Senate Republicans are out to defeat more cabinet members than is customary for an incoming administration. Generally their objections have centered on accusations, specious and hypocritical, that Biden’s nominees exhibit too much partisanship–this from a party that backed Mike Pompeo and Mick Mulvaney. But GOP opposition to Interior-Secretary nominee Deb Haaland is rooted in more traditional policy disagreements, and is an especially important fight for the progressive movement.

President Biden thrilled progressive Democrats by nominating Haaland for Secretary of the Interior. Having disappointed environmentalists with his refusal to support a national ban on hydraulic fracturing, Biden sent a message of support for conservation by nominating this leading environmental advocate. Haaland has the strong support of environmental groups and top left-leaning legislators like her fellow New Mexico congressperson Raul Grijalva. She is the face of climate action.

And her status as the ideal person for climate-change action policy in the Biden administration rests on more than her policy positions. If confirmed, Haaland would be the first Native American cabinet secretary. Like nearly every environmental issue, climate change falls most heavily on people of color in this country. Along with EPA Administrator nominee Michael Regan, an African American, Haaland would add to a diverse environmental team at a time when our country faces both ecological and racial-equity crises. Natives have particularly suffered from environmental injustice with the expropriation and depletion of hunting grounds in the 19th century.

It is hard to overstate the historical eloquence of an Indigenous woman taking the helm at the Department of Interior. The United States of America would not exist as a nation-state if it had not been for a brutal three-century genocide against Native Americans. For example, in the Charlotte, North Carolina area, the local Native population fell from 10,000 to 126 in the course of European settlement. There are barely any Native-majority towns left east of the Mississippi River–where in 1492, every community on the continent was majority-Indigenous. To have a Native American woman in charge of federal lands would reflect the arc of the moral universe bending the right way.

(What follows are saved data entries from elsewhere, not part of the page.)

(* ===== verification/WalletSystem.v ===== *)
(** * The wallet and its servers together

    The wallet of [CachedTxData] polls an honest view server and the key image
    service of [LedgerServer] over a ledger that grows: [served_key_images] is
    the service over a channel that delivers requests and answers unchanged,
    [attested_key_images_request] the service over the attested connection of
    [AttestedLedger]. *)

From S2P Require Import Prelude FogTypes KexRng UserRngSet Polling InputSelection ViewEnclave EnclaveConnection LedgerServer LedgerServerSpec CachedTxData AttestedLedger CachedTxDataSpec WalletSpec WalletView.

Local Open Scope Z_scope.
Local Open Scope fog_scope.

Section key_image_service.
Context `{L : Ledger}.

(** The error code a client gets for a status, and for a service that panics. *)
Context (grpc_status : RpcError -> GrpcError) (grpc_panic : GrpcError).

(** A request of the key image client, answered by the enclave and the service. *)
Definition served_key_images (w : World) (request : CheckKeyImagesRequest)
  : result CheckKeyImagesResponse EnclaveConnectionError * World :=
  match check_key_images_impl (mkKeyImageContext (kiq_key_image <$> ckr_queries request)) w with
  | Ret (Ok response, w) => (Ok response, w)
  | Ret (Err e, w) => (Err (Rpc (grpc_status e)), w)
  | Panic => (Err (Rpc grpc_panic), w)
  end.

Lemma key_images_request_images images :
  kiq_key_image <$> ckr_queries (key_images_request images) = images.
Proof. unfold key_images_request; simpl; rewrite <- list_fmap_compose; apply list_fmap_id. Qed.

(** An answer that is true of the ledger is true of the account. *)
Lemma image_answer_true truth a n k res : acc_spent a = lt_spent truth ->
  image_answer truth n k res -> result_true a n res.
Proof.
  unfold image_answer, result_true, KeyImageResult_status, KeyImageResultCode_try_from.
  intros -> [-> H]; repeat case_match; naive_solver.
Qed.

(** An answer of the service is what the wallet relies on. *)
Lemma key_images_answer_true height truth a w images response w' :
  acc_spent a = lt_spent truth -> NoDup images ->
  key_images_spec height truth w images (Ok response) w' ->
  NoDup (kir_key_image <$> cks_results response)
  /\ Forall (result_true a (cks_num_blocks response)) (cks_results response).
Proof.
  intros Hspent Hnd (_ & _ & Hall); split.
  - replace (kir_key_image <$> cks_results response) with images; [done|].
    clear Hnd; induction Hall as [|k res ks rs [Hk _] _ IH]; [done|]; rewrite fmap_cons; congruence.
  - clear Hnd; induction Hall as [|k res ks rs Hk _ IH]; constructor; [|done].
    by eapply image_answer_true.
Qed.

Lemma served_key_images_truthful height truth valid_proof a :
  LedgerLaws L height truth valid_proof -> acc_spent a = lt_spent truth ->
  TruthfulKeyImages served_key_images a (fun _ => True).
Proof.
  intros LL Hspent w images r w' _ Hnd; unfold served_key_images; rewrite key_images_request_images.
  destruct (check_key_images_impl_spec height truth valid_proof images w) as (r1 & w1 & -> & _ & Hs).
  destruct r1 as [resp|e]; intros [= <- <-]; split; try done.
  by eapply key_images_answer_true.
Qed.

(** ** Wallets with many outputs *)

Definition not_spent (o : OwnedTxOut) : bool :=
  match oto_status o with NotSpentAsOf _ => true | SpentAt _ => false end.

Lemma collect_count l acc :
  NoDup (oto_key_image <$> List.filter not_spent l) ->
  (forall o, o ∈ l -> not_spent o = true -> acc.1 !! oto_key_image o = None) ->
  length (foldl collect_key_image acc l).2 = (length acc.2 + length (List.filter not_spent l))%nat.
Proof.
  revert acc; induction l as [|o l IH]; intros acc Hnd Hacc; simpl; [lia|].
  unfold not_spent in Hnd |- *; unfold collect_key_image at 2; simpl in Hnd.
  destruct (oto_status o) as [s|n] eqn:Hs; fold not_spent in *.
  - apply IH; [done|]; intros o' Hin; apply Hacc; by right.
  - rewrite fmap_cons, NoDup_cons in Hnd; destruct Hnd as [Hnin Hnd].
    rewrite (Hacc o) by (by left || (unfold not_spent; by rewrite Hs)).
    rewrite IH; [simpl; rewrite length_app; simpl; lia|done|].
    intros o' Hin Ho'; simpl; rewrite lookup_insert_ne; [apply Hacc; [by right|done]|].
    intros Heq; apply Hnin; rewrite Heq; apply list_elem_of_fmap_2, elem_of_list_filter_bool; done.
Qed.

(** C39: a wallet that holds more outputs not known to be spent than a request
    may contain cannot learn anything about them: the service refuses its one
    request for all of them whatever the ledger holds, every time, and the
    wallet keeps its state. *)
Theorem large_wallet_stuck self w :
  (KeyImage_MAX_REQUEST_SIZE < length (List.filter not_spent (owned_tx_outs self).*2))%nat ->
  NoDup (oto_key_image <$> List.filter not_spent (owned_tx_outs self).*2) ->
  poll_fog_for_key_images served_key_images self w
    = Ret (self, w, Err (LedgerConnection (Connection (Rpc (grpc_status RpcInvalidArg))))).
Proof.
  intros Hlen Hnd; unfold poll_fog_for_key_images, client_check_key_images.
  pose proof (collect_count (owned_tx_outs self).*2 (∅, []) Hnd
    ltac:(intros; apply lookup_empty)) as Hc.
  fold (collect_key_images (owned_tx_outs self)) in Hc.
  destruct (collect_key_images (owned_tx_outs self)) as [m keys]; simpl in Hc.
  unfold served_key_images; rewrite key_images_request_images; unfold check_key_images_impl; simpl.
  rewrite bool_decide_eq_true_2 by (rewrite Hc; exact Hlen); done.
Qed.
End key_image_service.

(** ** The key image service over its attested channel *)

Section attested.
Context `{L : Ledger} `{A : Ake} `{AC : AttestClient} `{N : !Network} `{LC : !LedgerCodec}.
Context `{CC : ClientCodec} (attested_call :
  (EnclaveConnection LedgerNode -> run (EnclaveConnection LedgerNode * result Message GrpcError)) ->
  EnclaveConnection LedgerNode -> run (EnclaveConnection LedgerNode * result Message EnclaveConnectionError)).

(** A request of the wallet; a panic would end the client. *)
Definition attested_key_images_request (c : EnclaveConnection LedgerNode) (request : CheckKeyImagesRequest)
  : result CheckKeyImagesResponse EnclaveConnectionError * EnclaveConnection LedgerNode :=
  match key_images_over attested_call c request with
  | Ret (c, r) => (r, c)
  | Panic => (Err (Rpc (OtherGrpcError 0)), c)
  end.

Lemma attested_key_images_truthful `{CL : !ClientCodecLaws LC CC} `{ML : !MetadataLaws AC}
    in_sync ahead `{SL : !SessionLaws N in_sync ahead} `{AL : !AttestedCallLaws attested_call}
    height truth valid_proof a :
  LedgerLaws L height truth valid_proof -> acc_spent a = lt_spent truth ->
  TruthfulKeyImages attested_key_images_request a (conn_inv in_sync ahead).
Proof.
  intros LL Hspent c images r c' Hinv Hnd; unfold attested_key_images_request.
  destruct (key_images_over_spec in_sync ahead attested_call height truth valid_proof c
    (key_images_request images) Hinv) as (c1 & r1 & -> & Hinv1 & Hr); intros [= <- <-].
  split; [done|]; destruct r1 as [response|e]; [|done]; unfold served in Hr.
  rewrite key_images_request_images in Hr.
  destruct (check_key_images_impl_spec height truth valid_proof images (conn_world c))
    as (x & w & Hx & _ & Hs); rewrite Hx in Hr; injection Hr as -> ->.
  by eapply key_images_answer_true.
Qed.
End attested.

(** ** The balance *)

(* ===== verification/AttestedExamples.v ===== *)
(** * The attested connection, concretely

    A session is a channel number and a counter, and the network is a list of
    what happens to the next calls.  The wallet of [WalletExamples] polls over
    it while a call fails before it is sent, the message after that is rejected,
    and an answer is lost. *)

From S2P Require Import Prelude FogTypes KexRng UserRngSet Polling InputSelection ViewEnclave EnclaveConnection LedgerServer LedgerServerSpec CachedTxData AttestedLedger CachedTxDataSpec WalletSpec WalletView WalletSystem WalletExamples.

Local Open Scope Z_scope.
Local Open Scope fog_scope.

(** ** The two sides of a session *)

Definition demo_client_ake : AttestClient := {|
  Uri := bytes;
  Metadata := list bytes;
  MetadataBuilder := list bytes;
  CallOption := list bytes;
  CookieJar := list bytes;
  Verifier := unit;
  VerificationReport := unit;
  CsRng := Z;
  Initiator := unit;
  Ready := Z * Z;
  responder_id := fun uri => Ok uri;
  uri_username := fun _ => [1];
  uri_password := fun _ => [2];
  authorization_header := fun u p => u ++ p;
  MetadataBuilder_new := [];
  add_authorization := fun b h => Ok (b ++ [h]);
  MetadataBuilder_build := fun b => b;
  CallOption_headers := fun m => m;
  CookieJar_default := [];
  to_client_metadata := fun jar => Ok jar;
  update_from_server_metadata := fun jar h t => (Ok tt, default jar h);
  client_initiate := fun responder rng => (Ok (tt, responder), rng + 1);
  client_finish := fun _ reply _ rng =>
    match reply with [c] => (Ok ((c, 0), tt), rng) | _ => (Err 1, rng) end;
  binding := fun k => [k.1];
  ready_encrypt := fun k aad pt => (Ok (k.2 :: pt), (k.1, k.2 + 1));
  ready_decrypt := fun k aad data => (Ok data, k);
|}.

(** The enclave knows the last channel and the counter it expects on it. *)
Definition session_decrypt (a : Z * Z) (m : Message) : result bytes unit * (Z * Z) :=
  match msg_data m with
  | n :: pt =>
      if bool_decide (msg_channel_id m = [a.1]) && (n =? a.2) then (Ok pt, (a.1, a.2 + 1))
      else (Err tt, a)
  | [] => (Err tt, a)
  end.

Definition session_ake : Ake := {|
  AkeState := Z * Z;
  EnclaveMessage := Message;
  ChannelId := bytes;
  AttestEnclaveError := unit;
  ResponderId := unit;
  channel_id := msg_channel_id;
  ake_init := fun s _ => (Ok tt, s);
  client_decrypt := session_decrypt;
  client_encrypt := fun s _ bs => (Ok bs, s);
|}.

(** The calls that are left, which the network gets through one by one. *)
Definition demo_network : @Network demo_client_ake session_ake :=
  @Build_Network demo_client_ake session_ake (list Delivery)
    (fun net => match net with d :: net => (d, net) | [] => (Delivered, []) end)
    (fun _ a => a)
    (fun _ (opt : list bytes) => if bool_decide ([1; 2] ∈ opt) then Ok tt else Err RpcPermissions)
    (fun _ => None)
    (fun _ => None)
    (fun (a : Z * Z) _ => (Ok [a.1 + 1], (a.1 + 1, 0)))
    (fun m : Message => m)
    (fun b => mkMessage [] [] b)
    (fun _ => 13)
    2.

Definition session_sync (k a : Z * Z) : Prop := k = a.
Definition session_ahead (k a : Z * Z) : Prop := k.1 = a.1 /\ a.2 < k.2.

Lemma demo_session_laws : @SessionLaws demo_client_ake session_ake demo_network session_sync session_ahead.
Proof.
  split; unfold session_sync, session_ahead; cbn.
  - intros ? ? ? ? ? a reply a1 ? ? k ? ? [= <- <- <-] [= <- <-] [= <- <- <-]; done.
  - intros k a aad pt ct k1 -> [= <- <-]; simpl; split; [lia|].
    exists (a.1, a.2 + 1); unfold session_decrypt; simpl.
    rewrite bool_decide_eq_true_2, Z.eqb_refl by done; split; [done|].
    intros bs reply a2 [= <- <-]; by eexists.
  - intros k a aad pt ct k1 [Hc Hlt] [= <- <-]; simpl; split; [lia|].
    unfold session_decrypt; simpl; rewrite (proj2 (Z.eqb_neq _ _)) by lia.
    rewrite andb_false_r; by eexists _, _.
  - done.
  - done.
  - done.
  - done.
Qed.

Lemma demo_metadata_laws : MetadataLaws demo_client_ake.
Proof. intros b u p; by eexists. Qed.

(** The method the trait provides, as it is documented. *)
Definition demo_attested_call {G} `{Ch : !@EnclaveGrpcChannel demo_client_ake G}
    (func : EnclaveConnection G -> run (EnclaveConnection G * result Message GrpcError))
    (self : EnclaveConnection G) : run (EnclaveConnection G * result Message EnclaveConnectionError) :=
  '(self, attested) ← (if is_attested self then Ret (self, Ok tt)
                       else '(self, report) ← attest self;
                            Ret (self, match report with Ok _ => Ok tt | Err e => Err e end));
  match attested with
  | Err e => Ret (self, Err e)
  | Ok _ =>
      '(self, r) ← func self;
      Ret match r with
          | Ok message => (self, Ok message)
          | Err (RpcFailure s) => (deattest self, Err (Rpc (RpcFailure s)))
          | Err e => (self, Err (Rpc e))
          end
  end.

Lemma demo_attested_call_laws {G} `{Ch : !@EnclaveGrpcChannel demo_client_ake G} :
  AttestedCallLaws (demo_attested_call (G := G)).
Proof. intros func self H; unfold demo_attested_call; by rewrite H. Qed.

(** ** The encodings *)

#[local] Instance KeyImageQuery_eq_dec : EqDecision KeyImageQuery.
Proof. solve_decision. Defined.
#[local] Instance KeyImageQuery_countable : Countable KeyImageQuery.
Proof.
  refine (inj_countable' (fun q => (kiq_key_image q, kiq_start_block q))
    (fun x => mkKeyImageQuery x.1 x.2) _); by intros [].
Defined.
#[local] Instance KeyImageResult_eq_dec : EqDecision KeyImageResult.
Proof. solve_decision. Defined.
#[local] Instance KeyImageResult_countable : Countable KeyImageResult.
Proof.
  refine (inj_countable' (fun r => (kir_key_image r, kir_spent_at r, kir_timestamp r,
      kir_timestamp_result_code r, kir_key_image_result_code r))
    (fun '(k, s, t, c, d) => mkKeyImageResult k s t c d) _); by intros [].
Defined.

(** A message is one number. *)
Definition number {A} `{Countable A} (x : A) : bytes := [Zpos (encode x)].
Definition of_number {A} `{Countable A} (b : bytes) : option A :=
  match b with [Zpos p] => decode p | _ => None end.

Lemma of_number_number {A} `{Countable A} (x : A) : of_number (number x) = Some x.
Proof. apply decode_encode. Qed.

Definition demo_ledger_codec : @LedgerCodec demo_ledger := {|
  decode_get_outputs_request := fun b => Some (mkGetOutputsRequest b 0);
  encode_get_outputs_response := fun r => [gos_num_blocks r];
  decode_check_key_images_request := fun b => mkCheckKeyImagesRequest <$> of_number b;
  encode_check_key_images_response := fun r =>
    number (cks_num_blocks r, cks_global_txo_count r, cks_results r);
|}.

Definition demo_client_codec : ClientCodec := {|
  encode_check_key_images_request := fun q => number (ckr_queries q);
  decode_check_key_images_response := fun b =>
    match of_number b with
    | Some (n, t, rs) => Ok (mkCheckKeyImagesResponse n t rs)
    | None => Err 1
    end;
|}.

Lemma demo_codec_laws : @ClientCodecLaws demo_ledger demo_ledger_codec demo_client_codec.
Proof.
  split; [intros [q]|intros [n t rs]].
  - change (mkCheckKeyImagesRequest <$> of_number (number q) = Some (mkCheckKeyImagesRequest q)).
    by rewrite of_number_number.
  - unfold encode_check_key_images_response, decode_check_key_images_response.
    cbn -[number of_number]; by rewrite of_number_number.
Qed.

(** ** The wallet over the connection *)

#[local] Existing Instances demo_ledger session_ake demo_client_ake demo_network demo_ledger_codec demo_client_codec.

Definition demo_node (net : list Delivery) : LedgerNode :=
  mkLedgerNode demo_ledger session_ake demo_client_ake demo_network (0, 0) 4 net.

(** The request after the first handshake is not sent, so the next one is
    rejected; then an answer is lost. *)
Definition demo_conn : EnclaveConnection LedgerNode :=
  EnclaveConnection_new [7] (demo_node [Delivered; NotSent 5; Delivered; Delivered; LostAnswer 14]) tt 0.

Definition attested_request : EnclaveConnection LedgerNode -> CheckKeyImagesRequest ->
    result CheckKeyImagesResponse EnclaveConnectionError * EnclaveConnection LedgerNode :=
  attested_key_images_request demo_attested_call.

Definition attested_poll (x : CachedTxData * EnclaveConnection LedgerNode) :=
  @poll_fog _ wallet_user canonical_iter wallet_crypto unit unit _ wallet_view attested_request 5 x.1 tt x.2
    wallet_key.

Definition after_poll (x : CachedTxData * EnclaveConnection LedgerNode) :=
  match attested_poll x with
  | Some (Ret (self, _, conn, _)) => (self, conn)
  | _ => x
  end.

Fixpoint after_polls (n : nat) :=
  match n with O => (CachedTxData_new, demo_conn) | S n => after_poll (after_polls n) end.

Definition attested_step := @wallet_step _ wallet_user canonical_iter wallet_crypto unit unit _ wallet_view
  attested_request wallet_key.

Lemma after_poll_run x : rtc attested_step (x.1, tt, x.2) ((after_poll x).1, tt, (after_poll x).2).
Proof.
  unfold after_poll; destruct (attested_poll x) as [[[[[self view] conn] r]|]|] eqn:Hp; try by apply rtc_refl.
  destruct view; apply rtc_once; eapply (ws_poll _ _ _ 5), Hp.
Qed.

Lemma after_polls_run n : rtc attested_step (CachedTxData_new, tt, demo_conn)
  ((after_polls n).1, tt, (after_polls n).2).
Proof.
  induction n as [|n IH]; [apply rtc_refl|]; etrans; [exact IH|apply after_poll_run].
Qed.


(** ** A connection that is ahead recovers *)

Definition ahead_conn : EnclaveConnection LedgerNode :=
  set_cipher (EnclaveConnection_new [7]
    (mkLedgerNode demo_ledger session_ake demo_client_ake demo_network (1, 0) 6 []) tt 0) (Some (1, 1)).

Definition demo_request : CheckKeyImagesRequest := key_images_request [[2]; [3]].

Lemma demo_available : available (fun net => net = []) (ec_uri ahead_conn) (ec_creds ahead_conn).
Proof.
  split.
  - by eexists.
  - intros net ->; by eexists.
  - intros net c opt _ Hc Hcreds; unfold call_option in Hc; rewrite Hcreds in Hc; cbn in Hc.
    injection Hc as <-; cbn; rewrite bool_decide_eq_true_2; [done|].
    apply elem_of_app; right; by left.
  - intros rid rng a; do 5 eexists; split; [reflexivity|]; split; [reflexivity|].
    intros v rng2; do 3 eexists; reflexivity.
  - intros k aad pt; do 2 eexists; reflexivity.
  - intros a ch bs; do 2 eexists; reflexivity.
Qed.

Lemma attested_connection_refines_witness :
  exists c1 r1, key_images_over demo_attested_call ahead_conn demo_request = Ret (c1, r1)
    /\ (answered ahead_conn demo_request c1 r1
        \/ conn_world c1 = conn_world ahead_conn
           /\ exists c2 r2, key_images_over demo_attested_call c1 demo_request = Ret (c2, r2)
                /\ answered c1 demo_request c2 r2).
Proof.
  eapply (@attested_connection_refines demo_ledger session_ake demo_client_ake demo_network demo_ledger_codec
    demo_client_codec demo_codec_laws demo_metadata_laws session_sync session_ahead demo_session_laws
    demo_attested_call demo_attested_call_laws (fun w => w) demo_truth demo_valid demo_ledger_laws
    ahead_conn demo_request) with (good := fun net => net = []).
  - right; split; [reflexivity|cbn; lia].
  - reflexivity.
  - apply demo_available.
Defined.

The first Native federal official was appointed in the Ulysses S. Grant administration, nearly 100 years after the American Founding, and it has taken another century-and-a-half to bring an Indigenous person to the brink of cabinet confirmation. Deb Haaland is as good a candidate as any to correct this historical injustice by joining the cabinet of a United States president. She is progressive on all the important issues, and she has the vision and the sense of history to vindicate the moral claims of her community. Republicans are hellbent on fighting her nomination. Progressives should fight back–and win.